MATERIAL PROVIDED »
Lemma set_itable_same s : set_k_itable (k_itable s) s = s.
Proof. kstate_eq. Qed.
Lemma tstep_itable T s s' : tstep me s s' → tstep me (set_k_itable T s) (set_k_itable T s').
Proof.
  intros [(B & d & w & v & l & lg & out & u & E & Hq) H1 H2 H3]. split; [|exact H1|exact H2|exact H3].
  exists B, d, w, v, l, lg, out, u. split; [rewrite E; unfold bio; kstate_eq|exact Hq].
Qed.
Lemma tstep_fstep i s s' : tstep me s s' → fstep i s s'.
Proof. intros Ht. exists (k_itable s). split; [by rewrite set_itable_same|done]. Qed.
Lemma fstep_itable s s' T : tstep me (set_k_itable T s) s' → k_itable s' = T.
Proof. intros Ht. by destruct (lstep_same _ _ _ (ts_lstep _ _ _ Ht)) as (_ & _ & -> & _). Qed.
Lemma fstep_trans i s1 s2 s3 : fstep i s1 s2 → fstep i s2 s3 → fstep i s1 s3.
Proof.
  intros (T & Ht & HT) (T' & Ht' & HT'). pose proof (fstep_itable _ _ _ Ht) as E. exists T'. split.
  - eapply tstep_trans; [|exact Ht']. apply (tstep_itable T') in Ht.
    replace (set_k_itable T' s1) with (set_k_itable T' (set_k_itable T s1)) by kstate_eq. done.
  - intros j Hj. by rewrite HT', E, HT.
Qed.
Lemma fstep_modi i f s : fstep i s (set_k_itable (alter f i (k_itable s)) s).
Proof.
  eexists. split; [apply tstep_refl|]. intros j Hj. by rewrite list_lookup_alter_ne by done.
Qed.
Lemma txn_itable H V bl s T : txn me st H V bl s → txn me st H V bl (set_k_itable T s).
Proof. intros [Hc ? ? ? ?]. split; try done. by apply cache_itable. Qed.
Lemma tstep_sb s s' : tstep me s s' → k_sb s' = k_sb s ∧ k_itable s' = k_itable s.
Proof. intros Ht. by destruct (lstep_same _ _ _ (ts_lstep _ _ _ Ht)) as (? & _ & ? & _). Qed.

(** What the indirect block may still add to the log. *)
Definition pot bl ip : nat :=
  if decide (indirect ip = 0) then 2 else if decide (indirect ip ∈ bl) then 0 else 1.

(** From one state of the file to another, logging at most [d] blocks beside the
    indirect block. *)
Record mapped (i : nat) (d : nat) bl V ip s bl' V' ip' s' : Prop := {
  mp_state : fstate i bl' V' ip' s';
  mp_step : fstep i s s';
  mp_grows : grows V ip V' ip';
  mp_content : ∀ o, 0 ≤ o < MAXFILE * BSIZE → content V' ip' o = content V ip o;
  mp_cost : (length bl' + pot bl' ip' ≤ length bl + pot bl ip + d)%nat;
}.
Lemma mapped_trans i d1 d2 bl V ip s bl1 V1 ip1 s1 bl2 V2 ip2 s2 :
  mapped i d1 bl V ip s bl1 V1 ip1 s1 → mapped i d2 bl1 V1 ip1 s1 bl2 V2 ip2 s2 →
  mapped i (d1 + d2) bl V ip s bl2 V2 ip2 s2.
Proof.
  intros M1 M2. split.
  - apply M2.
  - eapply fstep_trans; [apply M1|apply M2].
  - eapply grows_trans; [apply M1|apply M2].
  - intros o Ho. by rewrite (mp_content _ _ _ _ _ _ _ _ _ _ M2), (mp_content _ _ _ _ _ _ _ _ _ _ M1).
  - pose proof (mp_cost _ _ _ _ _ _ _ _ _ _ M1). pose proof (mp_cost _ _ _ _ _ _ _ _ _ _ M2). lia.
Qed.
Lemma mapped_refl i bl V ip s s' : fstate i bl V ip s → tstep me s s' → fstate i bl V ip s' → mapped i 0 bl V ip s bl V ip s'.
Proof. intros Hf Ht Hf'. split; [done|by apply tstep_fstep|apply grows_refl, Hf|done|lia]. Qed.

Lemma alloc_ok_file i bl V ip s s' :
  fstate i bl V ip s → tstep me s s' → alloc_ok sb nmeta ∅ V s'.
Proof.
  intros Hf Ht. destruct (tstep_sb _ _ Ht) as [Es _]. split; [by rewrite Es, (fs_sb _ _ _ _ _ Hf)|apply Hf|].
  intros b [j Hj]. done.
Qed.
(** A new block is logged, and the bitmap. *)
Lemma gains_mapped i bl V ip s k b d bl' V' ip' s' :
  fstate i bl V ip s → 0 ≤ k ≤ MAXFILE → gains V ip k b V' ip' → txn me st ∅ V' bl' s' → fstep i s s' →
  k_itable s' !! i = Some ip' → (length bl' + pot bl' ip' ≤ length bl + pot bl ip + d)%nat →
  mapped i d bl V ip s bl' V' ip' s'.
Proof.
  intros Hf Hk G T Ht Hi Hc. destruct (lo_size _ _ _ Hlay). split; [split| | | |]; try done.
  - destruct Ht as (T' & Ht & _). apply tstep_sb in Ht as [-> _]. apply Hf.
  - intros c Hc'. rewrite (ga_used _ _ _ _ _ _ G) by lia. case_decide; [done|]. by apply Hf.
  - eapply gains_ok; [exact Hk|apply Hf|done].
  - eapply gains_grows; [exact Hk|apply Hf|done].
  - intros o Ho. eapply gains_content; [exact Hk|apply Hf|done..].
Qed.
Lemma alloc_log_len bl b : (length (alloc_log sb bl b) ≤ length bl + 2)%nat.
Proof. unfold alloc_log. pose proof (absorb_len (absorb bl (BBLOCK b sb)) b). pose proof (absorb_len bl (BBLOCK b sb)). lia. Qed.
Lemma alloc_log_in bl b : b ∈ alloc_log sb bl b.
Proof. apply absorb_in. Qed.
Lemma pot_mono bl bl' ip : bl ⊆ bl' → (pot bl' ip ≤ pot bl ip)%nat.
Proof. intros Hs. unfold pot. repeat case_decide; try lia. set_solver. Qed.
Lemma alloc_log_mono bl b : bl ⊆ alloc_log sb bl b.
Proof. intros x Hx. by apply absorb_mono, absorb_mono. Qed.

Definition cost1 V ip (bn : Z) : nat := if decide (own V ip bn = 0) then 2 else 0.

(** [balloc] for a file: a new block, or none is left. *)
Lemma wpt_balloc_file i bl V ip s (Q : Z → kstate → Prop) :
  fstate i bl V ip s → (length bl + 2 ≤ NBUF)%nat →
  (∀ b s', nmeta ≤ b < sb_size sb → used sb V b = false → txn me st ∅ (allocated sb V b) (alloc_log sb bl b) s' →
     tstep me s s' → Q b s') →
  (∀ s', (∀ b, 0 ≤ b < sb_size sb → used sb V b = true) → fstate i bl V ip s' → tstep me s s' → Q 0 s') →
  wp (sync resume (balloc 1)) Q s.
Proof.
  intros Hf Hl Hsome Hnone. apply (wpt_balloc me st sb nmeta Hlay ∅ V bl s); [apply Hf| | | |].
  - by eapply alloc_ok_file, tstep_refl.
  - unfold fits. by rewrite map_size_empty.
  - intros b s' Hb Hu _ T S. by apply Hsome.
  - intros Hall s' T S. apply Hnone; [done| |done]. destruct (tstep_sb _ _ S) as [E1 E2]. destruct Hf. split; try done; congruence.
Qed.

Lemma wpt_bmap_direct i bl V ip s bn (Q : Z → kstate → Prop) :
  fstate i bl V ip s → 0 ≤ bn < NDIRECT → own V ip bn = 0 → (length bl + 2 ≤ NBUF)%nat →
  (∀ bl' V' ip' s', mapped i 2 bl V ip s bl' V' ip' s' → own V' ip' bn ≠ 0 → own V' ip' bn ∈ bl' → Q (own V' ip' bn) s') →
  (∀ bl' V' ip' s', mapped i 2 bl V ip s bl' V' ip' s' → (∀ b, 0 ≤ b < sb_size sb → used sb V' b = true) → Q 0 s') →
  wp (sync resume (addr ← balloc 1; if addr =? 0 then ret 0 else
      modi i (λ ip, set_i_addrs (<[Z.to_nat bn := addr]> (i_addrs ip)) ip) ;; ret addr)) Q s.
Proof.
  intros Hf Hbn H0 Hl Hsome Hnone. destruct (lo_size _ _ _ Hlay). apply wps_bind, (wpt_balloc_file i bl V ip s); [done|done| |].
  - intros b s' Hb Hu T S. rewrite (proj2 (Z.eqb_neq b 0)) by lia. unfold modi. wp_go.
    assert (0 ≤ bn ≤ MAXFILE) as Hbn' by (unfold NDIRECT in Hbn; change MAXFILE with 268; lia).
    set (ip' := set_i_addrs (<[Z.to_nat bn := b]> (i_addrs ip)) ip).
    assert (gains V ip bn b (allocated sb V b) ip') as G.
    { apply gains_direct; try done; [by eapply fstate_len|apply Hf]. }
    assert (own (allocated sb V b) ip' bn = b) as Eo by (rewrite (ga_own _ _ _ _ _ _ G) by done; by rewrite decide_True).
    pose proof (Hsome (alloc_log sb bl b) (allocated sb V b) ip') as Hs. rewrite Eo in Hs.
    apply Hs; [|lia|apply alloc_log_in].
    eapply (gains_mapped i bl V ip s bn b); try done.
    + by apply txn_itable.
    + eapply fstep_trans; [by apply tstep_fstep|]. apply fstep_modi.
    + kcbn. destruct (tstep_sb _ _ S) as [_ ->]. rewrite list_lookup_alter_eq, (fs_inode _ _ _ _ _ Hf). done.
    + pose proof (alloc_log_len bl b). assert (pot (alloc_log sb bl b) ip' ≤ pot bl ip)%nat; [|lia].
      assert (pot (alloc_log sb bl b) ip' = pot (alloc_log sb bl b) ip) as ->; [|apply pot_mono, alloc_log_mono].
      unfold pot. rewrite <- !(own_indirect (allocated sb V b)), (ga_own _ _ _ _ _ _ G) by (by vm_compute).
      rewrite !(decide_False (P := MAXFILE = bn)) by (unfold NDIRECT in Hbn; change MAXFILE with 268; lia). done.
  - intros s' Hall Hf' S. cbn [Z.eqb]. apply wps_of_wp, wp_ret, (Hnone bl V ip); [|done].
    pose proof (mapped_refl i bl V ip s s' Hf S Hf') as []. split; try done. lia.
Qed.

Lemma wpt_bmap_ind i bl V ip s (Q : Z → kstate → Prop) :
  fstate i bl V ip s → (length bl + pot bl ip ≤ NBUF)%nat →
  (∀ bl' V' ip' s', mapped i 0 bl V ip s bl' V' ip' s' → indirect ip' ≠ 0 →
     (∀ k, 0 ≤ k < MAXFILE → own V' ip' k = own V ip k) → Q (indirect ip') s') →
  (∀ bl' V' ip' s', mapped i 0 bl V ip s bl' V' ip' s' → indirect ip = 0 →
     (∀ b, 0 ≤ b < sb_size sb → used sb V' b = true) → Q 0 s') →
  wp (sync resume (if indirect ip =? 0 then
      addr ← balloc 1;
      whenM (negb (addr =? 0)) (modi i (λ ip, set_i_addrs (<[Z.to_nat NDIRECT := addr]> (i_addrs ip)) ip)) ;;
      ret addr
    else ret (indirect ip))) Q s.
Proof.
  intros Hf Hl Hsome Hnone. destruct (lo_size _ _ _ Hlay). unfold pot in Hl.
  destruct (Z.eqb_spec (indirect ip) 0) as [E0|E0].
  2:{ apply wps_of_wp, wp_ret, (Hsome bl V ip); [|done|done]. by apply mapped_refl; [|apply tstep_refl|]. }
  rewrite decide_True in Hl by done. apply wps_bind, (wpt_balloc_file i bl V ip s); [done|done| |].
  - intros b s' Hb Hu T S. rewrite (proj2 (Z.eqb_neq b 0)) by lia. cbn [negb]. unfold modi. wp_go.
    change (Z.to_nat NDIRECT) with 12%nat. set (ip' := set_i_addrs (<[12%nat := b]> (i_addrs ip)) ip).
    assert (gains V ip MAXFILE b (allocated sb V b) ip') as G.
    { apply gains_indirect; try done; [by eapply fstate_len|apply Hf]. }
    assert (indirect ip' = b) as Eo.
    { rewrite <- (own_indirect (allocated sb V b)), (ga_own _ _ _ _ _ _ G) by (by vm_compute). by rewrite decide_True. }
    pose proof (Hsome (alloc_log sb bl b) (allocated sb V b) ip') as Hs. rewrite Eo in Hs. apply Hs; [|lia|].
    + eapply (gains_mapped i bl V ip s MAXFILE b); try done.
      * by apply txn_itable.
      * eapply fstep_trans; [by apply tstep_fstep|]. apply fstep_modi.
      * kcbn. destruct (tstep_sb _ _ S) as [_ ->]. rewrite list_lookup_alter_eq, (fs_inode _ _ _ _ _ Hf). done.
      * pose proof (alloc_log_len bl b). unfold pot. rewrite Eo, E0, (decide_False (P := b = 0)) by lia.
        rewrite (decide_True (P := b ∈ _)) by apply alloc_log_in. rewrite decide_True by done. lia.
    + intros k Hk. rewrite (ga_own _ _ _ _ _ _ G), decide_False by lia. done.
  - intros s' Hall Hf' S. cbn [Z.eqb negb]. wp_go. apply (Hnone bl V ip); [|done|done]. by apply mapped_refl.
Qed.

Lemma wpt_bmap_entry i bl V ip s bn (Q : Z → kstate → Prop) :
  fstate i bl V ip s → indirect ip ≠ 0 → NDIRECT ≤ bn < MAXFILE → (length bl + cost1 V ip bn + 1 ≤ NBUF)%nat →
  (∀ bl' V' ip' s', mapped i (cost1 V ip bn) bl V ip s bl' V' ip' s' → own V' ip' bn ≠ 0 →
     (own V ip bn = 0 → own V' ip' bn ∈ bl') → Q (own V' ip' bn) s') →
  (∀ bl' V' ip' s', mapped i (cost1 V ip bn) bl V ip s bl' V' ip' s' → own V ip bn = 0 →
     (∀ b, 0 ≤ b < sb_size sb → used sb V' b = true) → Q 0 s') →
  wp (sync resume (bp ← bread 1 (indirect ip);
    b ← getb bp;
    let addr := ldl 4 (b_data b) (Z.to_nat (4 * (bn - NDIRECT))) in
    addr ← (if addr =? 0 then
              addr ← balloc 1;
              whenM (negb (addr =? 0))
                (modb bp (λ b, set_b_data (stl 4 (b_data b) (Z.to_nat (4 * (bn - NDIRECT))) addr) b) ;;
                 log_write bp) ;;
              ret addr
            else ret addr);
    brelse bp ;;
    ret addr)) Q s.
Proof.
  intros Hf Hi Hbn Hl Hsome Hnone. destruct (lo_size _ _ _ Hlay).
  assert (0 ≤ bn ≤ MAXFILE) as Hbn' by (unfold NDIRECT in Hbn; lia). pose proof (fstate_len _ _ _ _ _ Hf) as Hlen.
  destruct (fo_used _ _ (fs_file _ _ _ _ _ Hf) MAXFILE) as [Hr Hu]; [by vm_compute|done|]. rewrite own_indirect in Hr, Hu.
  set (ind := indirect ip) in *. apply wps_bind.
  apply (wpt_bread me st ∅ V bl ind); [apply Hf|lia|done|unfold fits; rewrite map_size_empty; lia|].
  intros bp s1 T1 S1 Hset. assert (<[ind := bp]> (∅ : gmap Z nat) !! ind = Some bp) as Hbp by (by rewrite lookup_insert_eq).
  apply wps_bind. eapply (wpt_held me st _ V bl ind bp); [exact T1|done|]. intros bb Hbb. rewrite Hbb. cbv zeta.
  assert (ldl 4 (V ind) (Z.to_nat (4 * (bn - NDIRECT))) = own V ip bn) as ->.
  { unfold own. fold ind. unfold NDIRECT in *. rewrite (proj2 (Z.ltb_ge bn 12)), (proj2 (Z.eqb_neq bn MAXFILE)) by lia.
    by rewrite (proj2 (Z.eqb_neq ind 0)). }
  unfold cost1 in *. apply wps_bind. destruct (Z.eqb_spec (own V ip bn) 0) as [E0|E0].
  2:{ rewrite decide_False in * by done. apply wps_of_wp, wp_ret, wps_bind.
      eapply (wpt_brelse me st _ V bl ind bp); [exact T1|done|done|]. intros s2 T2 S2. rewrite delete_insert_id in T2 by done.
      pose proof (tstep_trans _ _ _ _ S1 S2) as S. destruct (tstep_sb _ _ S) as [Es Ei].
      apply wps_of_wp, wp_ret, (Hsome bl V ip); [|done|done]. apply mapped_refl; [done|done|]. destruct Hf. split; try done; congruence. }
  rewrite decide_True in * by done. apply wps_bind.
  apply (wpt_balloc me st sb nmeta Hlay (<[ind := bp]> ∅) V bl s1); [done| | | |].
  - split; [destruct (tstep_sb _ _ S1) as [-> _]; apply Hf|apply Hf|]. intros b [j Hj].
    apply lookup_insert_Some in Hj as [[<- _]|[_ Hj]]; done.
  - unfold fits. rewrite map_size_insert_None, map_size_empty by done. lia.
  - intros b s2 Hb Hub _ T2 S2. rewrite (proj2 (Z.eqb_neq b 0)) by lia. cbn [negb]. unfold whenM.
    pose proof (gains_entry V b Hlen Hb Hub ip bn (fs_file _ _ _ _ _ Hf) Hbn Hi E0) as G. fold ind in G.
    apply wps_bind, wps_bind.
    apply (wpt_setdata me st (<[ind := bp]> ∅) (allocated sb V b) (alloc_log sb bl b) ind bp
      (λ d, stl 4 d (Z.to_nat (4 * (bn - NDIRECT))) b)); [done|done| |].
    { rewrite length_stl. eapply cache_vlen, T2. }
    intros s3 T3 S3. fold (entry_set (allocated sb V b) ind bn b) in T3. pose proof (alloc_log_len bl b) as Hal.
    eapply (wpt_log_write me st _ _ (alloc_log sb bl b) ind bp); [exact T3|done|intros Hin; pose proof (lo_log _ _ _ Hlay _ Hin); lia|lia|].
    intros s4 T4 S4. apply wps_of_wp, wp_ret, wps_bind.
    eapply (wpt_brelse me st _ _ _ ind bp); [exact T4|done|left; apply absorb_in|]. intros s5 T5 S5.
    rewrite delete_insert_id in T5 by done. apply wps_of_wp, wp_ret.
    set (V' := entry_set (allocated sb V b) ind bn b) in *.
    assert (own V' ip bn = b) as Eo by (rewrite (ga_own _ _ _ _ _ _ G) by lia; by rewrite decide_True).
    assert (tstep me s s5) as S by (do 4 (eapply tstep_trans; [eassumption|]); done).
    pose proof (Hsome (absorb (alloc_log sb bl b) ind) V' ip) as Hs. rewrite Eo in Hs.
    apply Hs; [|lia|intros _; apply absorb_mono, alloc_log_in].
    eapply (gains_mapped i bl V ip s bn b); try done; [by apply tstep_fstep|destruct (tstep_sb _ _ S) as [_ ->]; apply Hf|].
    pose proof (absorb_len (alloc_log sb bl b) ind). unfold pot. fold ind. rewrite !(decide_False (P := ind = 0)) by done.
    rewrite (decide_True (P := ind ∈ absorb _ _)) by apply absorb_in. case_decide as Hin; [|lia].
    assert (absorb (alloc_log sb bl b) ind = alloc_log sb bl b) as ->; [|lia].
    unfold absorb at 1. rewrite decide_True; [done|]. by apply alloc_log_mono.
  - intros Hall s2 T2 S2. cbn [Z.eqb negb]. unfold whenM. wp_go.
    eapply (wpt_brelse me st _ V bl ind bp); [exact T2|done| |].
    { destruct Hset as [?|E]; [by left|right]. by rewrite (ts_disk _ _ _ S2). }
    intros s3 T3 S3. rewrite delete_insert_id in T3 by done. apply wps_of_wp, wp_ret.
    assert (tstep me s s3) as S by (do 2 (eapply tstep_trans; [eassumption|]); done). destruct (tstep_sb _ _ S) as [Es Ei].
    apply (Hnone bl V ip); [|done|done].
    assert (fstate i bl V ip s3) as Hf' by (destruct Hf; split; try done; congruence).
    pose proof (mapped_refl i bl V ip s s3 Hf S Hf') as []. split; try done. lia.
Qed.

EXERCISE DIRECTIONS »
Only those lines of the entries above that run from the line containing "Hbn' by (unfold NDIRECT in Hbn; change" to the line containing "bl ip)%nat; [|lia].", both included, should be transcribed exactly.

SOLUTION TO THIS EXERCISE »
    assert (0 ≤ bn ≤ MAXFILE) as Hbn' by (unfold NDIRECT in Hbn; change MAXFILE with 268; lia).
    set (ip' := set_i_addrs (<[Z.to_nat bn := b]> (i_addrs ip)) ip).
    assert (gains V ip bn b (allocated sb V b) ip') as G.
    { apply gains_direct; try done; [by eapply fstate_len|apply Hf]. }
    assert (own (allocated sb V b) ip' bn = b) as Eo by (rewrite (ga_own _ _ _ _ _ _ G) by done; by rewrite decide_True).
    pose proof (Hsome (alloc_log sb bl b) (allocated sb V b) ip') as Hs. rewrite Eo in Hs.
    apply Hs; [|lia|apply alloc_log_in].
    eapply (gains_mapped i bl V ip s bn b); try done.
    + by apply txn_itable.
    + eapply fstep_trans; [by apply tstep_fstep|]. apply fstep_modi.
    + kcbn. destruct (tstep_sb _ _ S) as [_ ->]. rewrite list_lookup_alter_eq, (fs_inode _ _ _ _ _ Hf). done.
    + pose proof (alloc_log_len bl b). assert (pot (alloc_log sb bl b) ip' ≤ pot bl ip)%nat; [|lia].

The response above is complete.